La CIA elle-même admit publiquement pour la première fois en 2013 son rôle dans le coup d'État, lorsque le National Security Archive publia des documents déclassifiés qui décrivaient en détail la planification et l'exécution de l'opération. Cette admission tardive n'effaça pas la blessure, mais confirma ce que les Iraniens savaient depuis des décennies : que leur expérience de la démocratie en 1953 avait été délibérément sabotée par des puissances étrangères agissant dans leur propre intérêt.
Comprendre 1953 est indispensable pour comprendre 1979. La Révolution iranienne n'était pas simplement une réaction à la politique du Shah des années 1970, aussi mauvaise qu'elle était à bien des égards. C'était aussi la résolution d'une blessure bien plus ancienne, l'expression accumulée de décennies de ressentiment envers les interventions étrangères qui avaient façonné le destin de l'Iran sans le consentement de son peuple. Lorsque Khomeini parlait de Grande Satan américain et de Petit Satan britannique, il puisait dans un vocabulaire émotionnel qui résonait profondément parce qu'il était ancré dans une expérience historique réelle et douloureuse.

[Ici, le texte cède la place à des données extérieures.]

(** Index -1 on the five sections of the site. *)
Lemma normalizeSectionIndex_wraps_at_site :
  (0 <= normalizeSectionIndex sections_js (-1) < 5)%Z /\
  normalizeSectionIndex sections_js (-1 + 5) = normalizeSectionIndex sections_js (-1).
Proof.
  destruct (normalizeSectionIndex_wraps sections_js (-1)) as (Hrange & _ & Hperiod & _).
  - reflexivity.
  - split; [exact Hrange | exact Hperiod].
Defined.

(** The section that asks for yaw 400 and pitch -80. *)
Lemma setSectionCameraPose_clamps_at_steep :
  let st' :=
    setSectionCameraPose (nth_error sections_steep 1) true steep_start in
  -360 <= cameraYawOffsetDeg st' <= 360 /\
  -60 <= cameraPitchOffsetDeg st' <= 60.
Proof.
  intro st'.
  destruct (setSectionCameraPose_clamps
              (nth 1 sections_steep (nth 0 sections_js (nth 2 sections_js
                 {| id := EmptyString; modelPath := EmptyString; camera := None;
                    transform := None; transition := None; background := None |})))
              {| cam_pathT := Some (1 # 10); cam_yaw := Some 400;
                 cam_pitch := Some (-80) |}
              true steep_start)
    as (_ & _ & _ & _ & Hyaw & Hpitch & _).
  - reflexivity.
  - split; [apply Hyaw | apply Hpitch]; intro H; discriminate H.
Defined.


(** A reverse scroll of 200 at the start of the fade-in on the second
    section. *)
Lemma fadeIn_scroll_never_goes_back_at_site :
  let entering :=
    site_run [Wheel 980; LoaderFinished 0 (Some (lineCloud 100 8))] site_start in
  let st' := site_scroll (-200) false entering in
  phase (sectionState st') = fadeIn /\
  index (sectionState st') = 1%Z /\
  transitionProgress (sectionState st') == 0.
Proof.
  intros entering st'.
  destruct (fadeIn_scroll_never_goes_back
              sections_js SECTION_TRANSITION_js nearestEndColor (-200) false entering)
    as (Hphase & Hindex & _ & _ & _ & Hzero).
  - vm_compute. reflexivity.
  - vm_compute. reflexivity.
  - vm_compute. reflexivity.
  - split; [exact Hphase|]. split.
    + transitivity (index (sectionState entering));
        [exact Hindex | vm_compute; reflexivity].
    + apply Hzero; vm_compute; intro H; discriminate H.
Defined.

(** The preload of the second section fails while the fade-out runs. *)
Lemma preload_promise_is_always_fulfilled_at_site :
  let fading := site_run [Wheel 100] site_start in
  let st' :=
    settleChain keepGeometry 0 None
                {| load_section :=
                     nth 1 sections_js (nth 0 sections_js (nth 2 sections_js
                       {| id := EmptyString; modelPath := EmptyString; camera := None;
                          transform := None; transition := None; background := None |}));
                   load_source := FromLoader; load_guarded := true;
                   load_status := Pending; load_handler := NoHandler |}
                fading in
  map load_status (firstn 1 (loads st')) = [Fulfilled] /\
  morphReady (sectionState st') = false /\
  points st' = points fading.
Proof.
  intros fading st'.
  destruct (preload_promise_is_always_fulfilled
              keepGeometry 0 None
              {| load_section :=
                   nth 1 sections_js (nth 0 sections_js (nth 2 sections_js
                     {| id := EmptyString; modelPath := EmptyString; camera := None;
                        transform := None; transition := None; background := None |}));
                 load_source := FromLoader; load_guarded := true;
                 load_status := Pending; load_handler := NoHandler |}
              fading)
    as (Hload & _ & Hfail).
  - vm_compute. reflexivity.
  - reflexivity.
  - destruct (Hfail eq_refl eq_refl) as (Hready & Hpoints & _).
    split; [|split; [exact Hready | exact Hpoints]].
    fold st' in Hload.
    destruct (loads st') as [|l ls]; [discriminate Hload|].
    injection Hload as ->. reflexivity.
Defined.

(** The fade-in on the second section, completed with no carry. *)
Lemma completeFadeIn_commits_target_at_site :
  let entering :=
    site_run [Wheel 980; LoaderFinished 0 (Some (lineCloud 100 8))] site_start in
  let st' := completeFadeIn sections_js SECTION_TRANSITION_js nearestEndColor entering in
  phase (sectionState st') = idle /\
  currentSectionId st' = Some "harbour"%string /\
  exists g',
    displayedGeometry st' = Some g' /\
    position g'
    = Some {| array := [100; 0; 0; 102; 0; 0; 104; 0; 0; 107; 0; 0]; itemSize := 3 |}.
Proof.
  intros entering st'.
  destruct (completeFadeIn_commits_target
              sections_js SECTION_TRANSITION_js nearestEndColor entering
              (nth 1 sections_js (nth 0 sections_js (nth 2 sections_js
                 {| id := EmptyString; modelPath := EmptyString; camera := None;
                    transform := None; transition := None; background := None |})))
              {| asset_path := "point/nz2.ply";
                 asset_geometry := Some (lineCloud 100 8);
                 asset_morphArray := Some [100; 0; 0; 102; 0; 0; 104; 0; 0; 107; 0; 0] |}
              [100; 0; 0; 102; 0; 0; 104; 0; 0; 107; 0; 0]
              {| position :=
                   Some {| array := [0; 0; 0; 1; 0; 0; 2; 0; 0; 3; 0; 0]; itemSize := 3 |};
                 color := None;
                 morphTarget :=
                   Some {| array := [100; 0; 0; 102; 0; 0; 104; 0; 0; 107; 0; 0];
                           itemSize := 3 |};
                 morphColor := None |}
              {| array := [0; 0; 0; 1; 0; 0; 2; 0; 0; 3; 0; 0]; itemSize := 3 |})
    as ((Hphase & _) & Hid & g' & Hg & Hpos & _).
  - vm_compute. reflexivity.
  - vm_compute. reflexivity.
  - reflexivity.
  - vm_compute. reflexivity.
  - reflexivity.
  - reflexivity.
  - vm_compute. intro H. discriminate H.
  - split; [exact Hphase|]. split; [exact Hid|].
    exists g'. split; [exact Hg | exact Hpos].
Defined.

(** The cloud of the second section, eight points, arrives while four
    points are displayed. *)
Lemma ensureSectionMorphTarget_then_samples_target_at_site :
  let result :=
    ensureSectionMorphTarget_then
      (nth 1 sections_js (nth 0 sections_js (nth 2 sections_js
         {| id := EmptyString; modelPath := EmptyString; camera := None;
            transform := None; transition := None; background := None |})))
      (lineCloud 100 8) site_start in
  snd result = true /\
  coordinates (fst (morphBuffer (fst result)))
  = Some [100; 0; 0; 102; 0; 0; 104; 0; 0; 107; 0; 0] /\
  pointsPosition (fst result) = pointsPosition site_start.
Proof.
  intro result.
  destruct (ensureSectionMorphTarget_then_samples_target
              (nth 1 sections_js (nth 0 sections_js (nth 2 sections_js
                 {| id := EmptyString; modelPath := EmptyString; camera := None;
                    transform := None; transition := None; background := None |})))
              (lineCloud 100 8)
              {| array := flat_map (fun k => [inject_Z (100 + Z.of_nat k); 0; 0])
                                   (seq 0 8);
                 itemSize := 3 |}
              {| array := [0; 0; 0; 1; 0; 0; 2; 0; 0; 3; 0; 0]; itemSize := 3 |}
              {| geometry :=
                   {| position :=
                        Some {| array := [0; 0; 0; 1; 0; 0; 2; 0; 0; 3; 0; 0];
                                itemSize := 3 |};
                      color := None;
                      morphTarget :=
                        Some {| array := [0; 0; 0; 1; 0; 0; 2; 0; 0; 3; 0; 0];
                                itemSize := 3 |};
                      morphColor := None |};
                 placement := getDefaultTransform |}
              4%nat site_start)
    as (Hok & Hbuffer & Hposition & _).
  - vm_compute. reflexivity.
  - reflexivity.
  - reflexivity.
  - reflexivity.
  - lia.
  - reflexivity.
  - vm_compute. split; intro H; discriminate H.
  - split; [exact Hok|]. split; [|exact Hposition].
    unfold result. rewrite Hbuffer. vm_compute. reflexivity.
Defined.

(** An upper-case colour with an alpha suffix. *)
Lemma normalizeHex_normal_form_at_colour :
  normalizeHex "#4F6469CC" = Some "#4f6469"%string /\
  normalizeHex "#4f6469" = Some "#4f6469"%string /\
  normalizeHex "4f6469" = Some "#4f6469"%string.
Proof.
  destruct (normalizeHex_normal_form "#4F6469CC" "#4f6469"%string)
    as (_ & (digits & Hh & _ & _ & Hbare & _) & Hidem).
  - reflexivity.
  - split; [reflexivity|]. split; [exact Hidem|].
    injection Hh as <-. exact Hbare.
Defined.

La leçon centrale de 1953 pour les architectes de la République islamique était qu'il ne fallait jamais permettre à l'Iran de se retrouver dans une position où les puissances étrangères pourraient à nouveau intervenir dans ses affaires. Cette conviction, plus que toute autre, explique l'hostilité persistante de la République islamique envers toute relation normalisée avec les États-Unis. Peu importe les coûts économiques des sanctions et de l'isolement diplomatique, le coût perçu de la vulnérabilité à une nouvelle intervention étrangère est jugé plus élevé encore. C'est dans cet espace de mémoire historique et de calcul stratégique que se joue encore aujourd'hui la politique étrangère iranienne.
La Revolution et L'avenir de L'iran
L'Iran du vingt et unième siècle porte le poids de son histoire révolutionnaire tout en cherchant sa voie vers un avenir différent. Les générations nées après 1979 représentent la majorité de la population et leur rapport à la révolution est fondamentalement différent de celui de leurs parents et grands-parents. Pour eux, la révolution n'est pas un souvenir vivant mais un récit, parfois glorieux, parfois oppressif, qui définit le cadre dans lequel leurs vies se déroulent sans qu'ils aient eu la possibilité de le choisir. La tension entre ce cadre hérité et les aspirations de ces nouvelles générations demeure la dynamique politique la plus fondamentale de l'Iran contemporain, et son dénouement déterminera le visage de l'Iran pour les décennies à venir.